Com o tempo e o desenvolvimento as necessidades humanas passam a se tornar mais complexa. A sobrevivência assume contornos mais específicos, o crescimento populacional hipertrofiado graças à tecnologia que garante maior sucesso na preservação da prole e da longevidade, gera uma série de atividades competitivas e estruturalistas nas sociedades, que se tornam cada vez mais estratificadas.

Nesse meio tempo a influência racional em franca ascensão tenta decifrar as transcendentes essências espirituais da Natureza. Surge então o Politeísmo, onde os elementos divinos são então personificados com qualidades cada vez mais humanas. O que era antes apenas a água, um ser de essência espiritual metafísica e sagrada, agora passa a ser representada por uma entidade antropomórfica ou zoomórfica relacionada a água.

No princípio as características dessas divindades não são muito afetadas, mas com o tempo, a imaginação humana ou a tentativa de se adequar as religiões às estruturas sociais, elas ficam cada vez mais parecidas com os seres humanos comuns, surgindo então entre os deuses relacionamentos similares aos humanos inclusive com conflitos, ciúmes, traições, romances e etc.

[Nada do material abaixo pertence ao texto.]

Lemma upsert_under_key (row r : Row) (t : SQLite.Table) :
  r ∈ SQLite.upsert row t -> key r = key row -> r = row.
Proof.
  unfold SQLite.upsert. intros Hin Hkey.
  destruct (existsb (SQLite.has_key (key row)) t) eqn:Hex.
  - apply list_elem_of_In, in_map_iff in Hin. destruct Hin as (x & Hx & _).
    destruct (SQLite.has_key (key row) x) eqn:Hk; [ congruence | ].
    subst r. apply has_key_false in Hk. contradiction.
  - apply elem_of_app in Hin. destruct Hin as [Hin | Hin].
    + assert (existsb (SQLite.has_key (key row)) t = true); [ | congruence ].
      apply existsb_exists. exists r. split; [ now apply list_elem_of_In | ].
      now apply has_key_true.
    + now apply list_elem_of_singleton in Hin.
Qed.

Lemma upsert_holds_row (row : Row) (t : SQLite.Table) : row ∈ SQLite.upsert row t.
Proof.
  destruct (filter_upsert row t) as (more & Hmore & _).
  assert (H : In row (List.filter (SQLite.has_key (key row)) (SQLite.upsert row t))).
  { rewrite Hmore. now left. }
  apply filter_In in H. now apply list_elem_of_In.
Qed.

Lemma stored_under_upsert (row : Row) (t : SQLite.Table) :
  stored_under (key row) (SQLite.upsert row t) (eq row).
Proof.
  split.
  - exists row. split; [ apply upsert_holds_row | reflexivity ].
  - intros r Hin Hkey. symmetry. now apply upsert_under_key with t.
Qed.

(** *** What the engine does with the statements of the store *)

Lemma run_upsert (k : string) (v : KVValue finite) (ver : string) (exp : option Z)
    (t : SQLite.Table) :
  SQLite.run {| sql := CoreKV.set_sql;
                args := [IText k; CoreKV.InValue_of_blob (blob (encodeValue v));
                         CoreKV.InValue_of_text (text (encodeValue v));
                         IText (type (encodeValue v)); IText ver;
                         CoreKV.InValue_of_instant exp] |} t
  = (Ok {| rows := [] |}, SQLite.upsert (row_of k (encodeValue v) ver exp) t).
Proof.
  unfold SQLite.run. simpl sql. prepare_text. simpl.
  destruct v as [[ | | | | | ] | ]; destruct exp; reflexivity.
Qed.
(** [setNullString] of package [postgres]: only the empty string is absent. *)
Definition setNullString (s : string) : NullString :=
  if negb (String.eqb s "")
  then mkNullString s true
  else mkNullString "" false.

End postgres.

(** ** Vocabulary of the further properties *)

(** What a text field of a session comes back as after it was written
    through [setNullString] and read from its column. *)
Definition through_column (s : string) : string :=
  if decide (s = "" \/ s = "<nil>") then "" else s.

(** The session [FetchByID] reads for a session [Create] has written. *)
Definition read_back (ParseIP : string -> net.IP) (s : Session) : Session :=
  mkSession (CreatedAt s) (ExpiresAt s) (ID s) (UserKey s)
    (if decide (net.String_ (IP s) = "" \/ net.String_ (IP s) = "<nil>")
     then [] else ParseIP (net.String_ (IP s)))
    (mkAgent (through_column (OS (Agent s))) (through_column (Browser (Agent s)))).

(** In every table the ids are pairwise different. *)
Definition unique_ids (w : pg.world) : Prop :=
  forall t rows, pg.tables w !! t = Some rows -> NoDup (map id rows).

(** What a history does to the world when the goroutine takes no step. *)
Fixpoint env_only {W} (ins : list (@input W)) (w : W) : W :=
  match ins with
  | [] => w
  | Env f :: rest => env_only rest (f w)
  | Ev _ :: rest => env_only rest w
  end.

(** The host never receives from the error channel in the history. *)
Definition no_drain {W} (ins : list (@input W)) : bool :=
  forallb (fun i => match i with Ev EvDrain => false | _ => true end) ins.

(** The sweeps of a history. *)
Definition sweeps (obs : list observation) : list (option error) :=
  omap (fun o => match o with Swept r => Some r | _ => None end) obs.

(** ** Concrete data *)

(** A sessions table with an active session, an expired one, and a session
    of another user; the server's clock stands at 50. *)
Definition demo_rows : list row :=
  [ mkRow 1 100 "id1" "key" None (Some "GNU/Linux") (Some "Firefox");
    mkRow 2 40 "id2" "key" None None None;
    mkRow 3 100 "id3" "other" None None None ].

Definition demo_world : pg.world :=
  pg.mkWorld {["sessions" := demo_rows]} [pg.mkIndex "sessions_pkey" "sessions" "id"] 50
    pg.no_faults.

Definition empty_world : pg.world := pg.mkWorld ∅ [] 0 pg.no_faults.

(** The world whose next call returns [sql.ErrNoRows]. *)
Definition no_rows_world : pg.world :=
  pg.mkWorld {["sessions" := demo_rows]} [pg.mkIndex "sessions_pkey" "sessions" "id"] 50
    (pg.mkFaults (Some ErrNoRows) (fun _ => None) None).

(** A session without IP, OS and browser. *)
Definition bare_session : Session := mkSession 5 100 "id9" "key" [] (mkAgent "" "").

(** An address reader for the runs below, none of which stores an address
    that is read back. *)
Definition no_ParseIP : string -> net.IP := fun _ => [].


(** * Properties *)

(** ** The runtime pieces on examples *)

Example IP_String_v4 : net.String_ [127; 0; 0; 1]%N = "127.0.0.1".
Proof. reflexivity. Qed.

Example IP_String_v6 :
  net.String_ [32; 1; 13; 184; 0; 0; 0; 0; 0; 0; 0; 0; 0; 0; 0; 1]%N = "2001:db8::1".
Proof. reflexivity. Qed.

Example IP_String_loopback6 :
  net.String_ [0; 0; 0; 0; 0; 0; 0; 0; 0; 0; 0; 0; 0; 0; 0; 1]%N = "::1".
Proof. reflexivity. Qed.

Example IP_String_odd : net.String_ [1; 171]%N = "?01ab".
Proof. reflexivity. Qed.

Example Sprintf_pkey : Sprintf "%s_pkey" "sessions" = "sessions_pkey".
Proof. reflexivity. Qed.

Example parse_table_sessions :
  pgsql.parse (Sprintf table "sessions")
  = Some (pgsql.CreateTableIfNotExists "sessions" pgsql.session_columns).
Proof. reflexivity. Qed.

Example parse_old_schema_index :
  pgsql.parse "CREATE INDEX expiration ON sessions (expires);"
  = Some (pgsql.CreateIndex "expiration" "sessions" "expires").
Proof. reflexivity. Qed.

Example parse_rejects_injection :
  pgsql.parse (Sprintf "DELETE FROM %s WHERE id = $1;" "s; DROP TABLE s") = None.
Proof. reflexivity. Qed.

(** ** The text the store sends is read as intended *)

Section Parsing.

Import pgsql.

Lemma valid_ident_all t : valid_ident t = true -> all_ident t = true.
Proof.
  destruct t as [|c r]; [discriminate|].
  unfold valid_ident. intros H. apply andb_prop in H. tauto.
Qed.

Lemma scan_ident_app t rest :
  all_ident t = true ->
  match rest with
  | EmptyString => true
  | String c _ => negb (is_ident_char c)
  end = true ->
  scan_ident (t +:+ rest) = (t, rest).
Proof.
  intros Ht Hr. induction t as [|c r IH]; simpl in *.
  - destruct rest as [|c r]; [reflexivity|].
    simpl. apply negb_true_iff in Hr. rewrite Hr. reflexivity.
  - apply andb_prop in Ht. destruct Ht as [Hc Hall].
    rewrite Hc, (IH Hall). reflexivity.
Qed.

E cada vez mais os deuses perdem características transcendentes até que a “degeneração” chegue a ponto destes se relacionarem sexualmente com seres humanos, o que significa a perda da natureza metafísica, da característica invisível, ou mais, de haver relações físicas e pessoais de violência entre humanos e divindades, sem qualquer caráter transcendente.

Em muitos casos é difícil distinguir com clareza se determinadas religiões são Pan ou Politeístas. Mesmo no estágio Panteísta por vezes pode-se identificar com muita evidência algumas personificações das entidades divinas, mas algumas características como as citadas no parágrafo anterior são exclusivas do politeísmo. É possível que os elementos que contribuam ou realizem essa transição sejam o Animismo, Fetichismo e Totemismo.

Ocorre também uma relativa equivalência entre deidades femininas e masculinas, embora as masculinas mostrem sinais de predominância à medida que o sistema de crenças se torne mais mundano, características de uma fase mais racional e técnica onde muitas vezes a religião politeísta caminha junto com filosofias da Natureza.É sempre nesse estágio também que as sociedades desenvolvem escrita, ou pelo menos passa a utilizar símbolos abstratos e códigos visuais mais elaborados, no caso do politeísmo asiático, egípcio e europeu, por exemplo, evoluiu para um sistema de escrita complexo.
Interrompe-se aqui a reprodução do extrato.